She was going to have to buy that kid a pony or something, whatever a teenage boy wanted from someone with unlimited resources. Ryan had probably saved their lives.
And save their lives Ethan and her brothers did. It was actually amazing. Vivian still could not quite believe they were alive, not after the desperate flight from the Gate where they had faced a living, breathing Herald. Not after fighting orcs in the open field and on the siege wall where blood and mana spent with reckless abandon. The whole sequence of events felt unreal, like something half remembered from a dream that should have ended badly but somehow had not.
What made it stranger, what made it harder, was that her husband was here, in front of her. After months away, after messages and thoughts and strange feelings, Ethan was here in the flesh, close enough that she could smell him, feel the quiet gravity of his presence, the warmth of him when he passed nearby. She had not expected how hard that would hit her. The sense of it caught her off guard, slipped past her discipline, and struck somewhere raw and open.
There was no time to process it.
Reality asserted itself with ruthless efficiency, and whatever reunion might have followed would have to wait. Vivian excused herself with practiced composure, retreating toward the assigned inner quarters under the pretense of necessity. She was suddenly, acutely aware of how she looked, and likely how she smelled.
She shed the borrowed armor piece by piece, letting a few villiage girls acting as attendants unfasten buckles and draw away frost cracked plates. The weight lifted gradually, metal giving way to cloth, tension easing from muscles she had not realized were clenched so tightly. Her hands still trembled faintly, though her breathing had steadied. The cold in her core receded, compressed into a controlled, dangerous simmer rather than the burning edge it had been on the wall.
When she was finally alone, she faced the mirror.
The woman who looked back at her was composed, pale, and unmistakably tired.

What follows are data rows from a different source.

(** C5. Whenever the validation fails, the returned values are the
    submitted field values as they came; and the submission of the name
    A, the email bad and the feedback short fails with an error for
    each of the three fields: the name too short, the email malformed, the
    feedback too short. *)
Theorem invalid_feedback_echoes_values {Prev} (prev : Prev) (formData : FormData)
    (w : World) (errors : gmap string (list string)) (values : gmap string FormValue) :
  fst (submitFeedback prev formData w) = Returned (ErrorsValues errors values) →
  (values !! "name" = Some (get "name" formData) ∧
   values !! "email" = Some (get "email" formData) ∧
   values !! "feedback" = Some (get "feedback" formData) ∧
   dom values = {[ "name"; "email"; "feedback" ]}) ∧
  fst (submitFeedback prev short_feedback w)
  = Returned
      (ErrorsValues
         (<["name" := ["String must contain at least 2 character(s)"]]>
            (<["email" := ["Invalid email"]]>
               {[ "feedback" := ["String must contain at least 10 character(s)"] ]}))
         (<["name" := Some (Text "A")]>
            (<["email" := Some (Text "bad")]>
               {[ "feedback" := Some (Text "short") ]}))).
Proof.
  intros H. split; [|now rewrite FeedbackFacts.submitFeedback_run].
  rewrite FeedbackFacts.submitFeedback_run in H.
  destruct (parse_object feedbackSchema (formValues_of formData));
    [discriminate H |].
  injection H as _ <-. repeat split.
Qed.

Lemma invalid_feedback_echoes_values_witness :
  ∃ errors values,
    fst (submitFeedback () short_feedback idle) = Returned (ErrorsValues errors values) ∧
    values !! "name" = Some (Some (Text "A")) ∧
    values !! "email" = Some (Some (Text "bad")) ∧
    values !! "feedback" = Some (Some (Text "short")).
Proof.
  eexists _, _. split; [reflexivity |].
  destruct (invalid_feedback_echoes_values () short_feedback idle _ _ eq_refl)
    as [(Hname & Hemail & Hfeedback & _) _].
  exact (conj Hname (conj Hemail Hfeedback)).
Defined.

(** C10. For every raw submission, with any or all of the name, the
    email and the feedback absent, the action ends normally with one of
    its two results, [{ errors, values }] or [{ success: true }]; it never
    throws.  A submission with no field at all is answered with an error
    for each field. *)
Theorem submitFeedback_returns {Prev} (prev : Prev) (formData : FormData) (w : World) :
  (∃ state,
     fst (submitFeedback prev formData w) = Returned state ∧
     (state = Success true ∨
      ∃ errors, state = ErrorsValues errors (formValues_of formData))) ∧
  fst (submitFeedback prev [] w)
  = Returned
      (ErrorsValues
         (<["name" := ["Expected string, received null"]]>
            (<["email" := ["Expected string, received null"]]>
               {[ "feedback" := ["Expected string, received null"] ]}))
         (<["name" := None]> (<["email" := None]> {[ "feedback" := None ]}))).
Proof.
  split; [|now rewrite FeedbackFacts.submitFeedback_run].
  rewrite FeedbackFacts.submitFeedback_run.
  destruct (parse_object feedbackSchema (formValues_of formData)); eauto.
Qed.

(** ** The claim on a write that fails *)

Module FaultFacts.
Import JSON Js Faults.

(** With the [writeFile] of the runtime the action is the action. *)
Lemma submitComment_on_writeFile (formData : FormData) :
  submitComment_on writeFile formData = Comments.submitComment formData.
Proof. reflexivity. Qed.

(** On a medium that takes no writes, [writeFile] is the write refused
    at the open. *)
Lemma writeFile_refused (path text : string) (w : World) :
  writable w = false →
  writeFile path text w = failing_writeFile (AtOpen EACCES) path text w.
Proof. intros Hw. unfold writeFile. now rewrite Hw. Qed.

(** A submission on a stored array, up to its write. *)
Lemma submitComment_on_array (writeFile : string → string → Action unit)
    (formData : FormData) (w : World) (doc : string) (items : list Json) :
  files w !! "comments.json" = Some doc →
  parse doc = Value (JArray items) →
  submitComment_on writeFile formData w =
  (_ ← writeFile "comments.json"
         (stringify (JArray (items ++ [json_of (get "comment" formData)])));
   revalidateTag "comments") (record (ReadFile "comments.json") w).
Proof.
  intros Hdoc Hparse. unfold submitComment_on.
  rewrite CommentFacts.bind_run. unfold readFile at 1. rewrite Hdoc.
  rewrite CommentFacts.bind_run. unfold JSON_parse at 1. rewrite Hparse.
  now rewrite CommentFacts.bind_run.
Qed.

(** A write that fails throws its error and completes no effect; the
    file is as it was or holds the text in part, from its start. *)
Lemma failing_writeFile_run (fault : Fault) (path text : string) (w : World) :
  let run := failing_writeFile fault path text w in
  ∃ e, fst run = Threw e ∧
       log (snd run) = log w ∧
       (files (snd run) = files w ∨
        ∃ written, files (snd run)
                   = <[path := String.substring 0 written text]> (files w)).
Proof.
  destruct fault as [e | e written]; exists e; cbn;
    (split; [reflexivity |]); (split; [reflexivity |]);
    [left; reflexivity | right; exists written; reflexivity].
Qed.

Vivian studied the mirror with a critical eye. Strands of hair had slipped free from their bindings, framing her face more softly than she preferred. There were faint smudges of soot along her jaw, a shallow cut near her temple already knitting closed under residual healing magic. Nothing serious. Nothing that would not heal.
But it was visible.
Her armor had hidden most of it on the wall. Here, in lamplight and stillness, there was nowhere for imperfection to retreat. Her eyes, sharp and too bright, reflected the aftermath of violence rather than courtly composure. Survival, not elegance.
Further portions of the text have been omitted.